You can easily keep the tokens in a separate file using the "tee" command:
    $ xan tokenize words text file.csv | tee tokens.csv | xan vocab doc-token > vocab.csv

Usage:
    xan tokenize words [options] <column> [<input>]
    xan tokenize sentences [options] <column> [<input>]
    xan tokenize paragraphs [options] <column> [<input>]
    xan tokenize --help

tokenize options:
    -c, --column <name>      Name for the token column. Will default to "tokens", "token"
                             when -T/--token-type is provided, "paragraphs" or "sentences".
    -p, --parallel           Whether to use parallelization to speed up computations.
                             Will automatically select a suitable number of threads to use
                             based on your number of cores. Use -t, --threads if you want to
                             indicate the number of threads yourself.
    -t, --threads <threads>  Parellize computations using this many threads. Use -p, --parallel
                             if you want the number of threads to be automatically chosen instead.
    --keep-text              Force keeping the text column in the output.

tokenize words options:
    -S, --simple             Use a simpler, more performant variant of the tokenizer but unable
                             to infer token types, nor handle subtle cases.
    -N, --ngrams <n>         If given, will output token ngrams using the given n or the given
                             range of n values using a comma as separator e.g. "1,3".
                             This cannot be used with -T, --token-type.
    -T, --token-type <name>  Name of a column to add containing the type of the tokens.
                             This cannot be used with -N, --ngrams.
    -D, --drop <types>       Types of tokens to drop from the results, separated by comma,
                             e.g. "word,number". Cannot work with -k, --keep.
                             See the list of recognized types above.
    -K, --keep <types>       Types of tokens to keep in the results, separated by comma,
                             e.g. "word,number". Cannot work with -d, --drop.
                             See the list of recognized types above.
    -m, --min-token <n>      Minimum characters count of a token to be included in the output.
    -M, --max-token <n>      Maximum characters count of a token to be included in the output.
    --stoplist <path>        Path to a .txt stoplist containing one word per line.
    -J, --filter-junk        Whether to apply some heuristics to filter out words that look like junk.
    -L, --lower              Whether to normalize token case using lower case.
    -U, --unidecode          Whether to normalize token text to ascii.
    --split-hyphens          Whether to split tokens by hyphens.
    --stemmer <name>         Stemmer to normalize the tokens. Can be one of:
                                - "s": a basic stemmer removing typical plural inflections in
                                         most European languages.
                                - "carry": a stemmer targeting the French language.
    -V, --vocab <name>       Path to a CSV file containing allowed vocabulary (or "-" for stdin).
    --vocab-token <col>      Column of vocabulary file containing allowed tokens.
                             [default: token]
    --vocab-token-id <col>   Column of vocabulary file containing a token id to emit in place of the
                             token itself.
    --sep <delim>            Character used to join tokens in the output cells. Will default
                             to a space.
    --ngrams-sep <delim>     Separator to be use to join ngrams tokens.
                             [default: §]
    -u, --uniq               Sort and deduplicate the tokens.

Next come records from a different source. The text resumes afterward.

(** * The interview pipeline of [main.py]

    A shallow embedding of the four stages ([analyze_jd], [generate_question],
    [evaluate_answer], [generate_final_decision]) and of the orchestrator
    [run_interview], followed by the properties of the pipeline.

    The language model, the prompt templates, the output parsers and the
    console are external collaborators: they are a type class whose methods
    answer each call from a world state, so that a model may answer
    differently from one call to the next.  Every call is logged together
    with the session as it stands when the call is made. *)

From Stdlib Require Import ZArith.
From stdpp Require Import base list strings pretty gmap.

Open Scope string_scope.
Open Scope list_scope.
Set Warnings "-register-all".

(** ** Python values *)

(** What the JSON decoder can hand back, and what the session stores.
    [JNull] is Python's [None]; a float is kept as mantissa and exponent and is
    never inspected; a dictionary is its items in insertion order. *)
Inductive json : Type :=
  | JNull
  | JBool (b : bool)
  | JInt (z : Z)
  | JFloat (m e : Z)
  | JStr (s : string)
  | JList (l : list json)
  | JDict (d : list (string * json)).

(** The exceptions a stage can let escape. *)
Inductive exn : Type :=
  | KeyError (k : string)
  | TypeError
  | AttributeError
  | OutputParserException
  | ExternalError (msg : string).

Inductive outcome (A : Type) : Type :=
  | Ok (a : A)
  | Raise (e : exn).
Arguments Ok {A} a.
Arguments Raise {A} e.

Definition obind {A B} (o : outcome A) (k : A -> outcome B) : outcome B :=
  match o with
  | Ok a => k a
  | Raise e => Raise e
  end.

Notation "'let?' x ':=' o 'in' k" := (obind o (fun x => k))
  (at level 10, x name, o at level 100, k at level 200, only parsing).

(** The line feed written [\n] in the source. *)
Definition LF : string := String (Ascii.ascii_of_nat 10) "".

(** The value of key [k]; the decoder gives every key once. *)
Fixpoint lookup_key (k : string) (d : list (string * json)) : option json :=
  match d with
  | [] => None
  | (k', v) :: rest => if String.eqb k' k then Some v else lookup_key k rest
  end.

(** [v[k]] for a string key [k]: a missing key is a [KeyError], and a value
    that is not a dictionary cannot be indexed by a string. *)
Definition subscript (v : json) (k : string) : outcome json :=
  match v with
  | JDict d =>
      match lookup_key k d with
      | Some x => Ok x
      | None => Raise (KeyError k)
      end
  | _ => Raise TypeError
  end.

tokenize paragraphs options:
    -A, --aerated  Force paragraphs to be separated by a blank line, instead
                   of just a single line break.

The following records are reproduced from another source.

(** * spendingCat: rule compilation and match resolution

    A shallow embedding of the categorisation core of [main.py] and
    [categorize_trans.py]: [make_loose_regex], [load_rules_json] and
    [best_match], together with the fragment of Python's [re] and [str]
    behaviour those functions rely on.

    Scope of the character model.  A Python [str] is a sequence of code
    points; here a character is one of the code points U+0000..U+00FF
    (Rocq's [ascii], read as Latin-1).  The tables below ([is_space],
    [is_word], [lower]) are Python's own, restricted to that range.

    The two source files hold the same three functions; they differ in the
    bracket class of the lookarounds ([[A-Z0-9]] against [[A-Za-z0-9]], both
    under [re.I]) and in how [load_rules_json] is written (loop against
    comprehension).  The functions below take the file as a parameter where
    the text differs, and every property is stated for both. *)

From Stdlib Require Import List Ascii String ZArith NArith Lia Bool.
Import ListNotations.

Set Implicit Arguments.

(** ** Text *)

Definition str := list ascii.

Coercion list_ascii_of_string : string >-> list.

Module Chars.

Definition code (c : ascii) : N := N_of_ascii c.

tokenize sentences options:
    --squeeze  Collapse consecutive whitespace to produce a tidy output.

Common options:
    -h, --help             Display this message
    -o, --output <file>    Write output to <file> instead of stdout.
    -n, --no-headers       When set, the first row will not be interpreted
                           as headers.
    -d, --delimiter <arg>  The field delimiter for reading CSV data.
                           Must be a single character.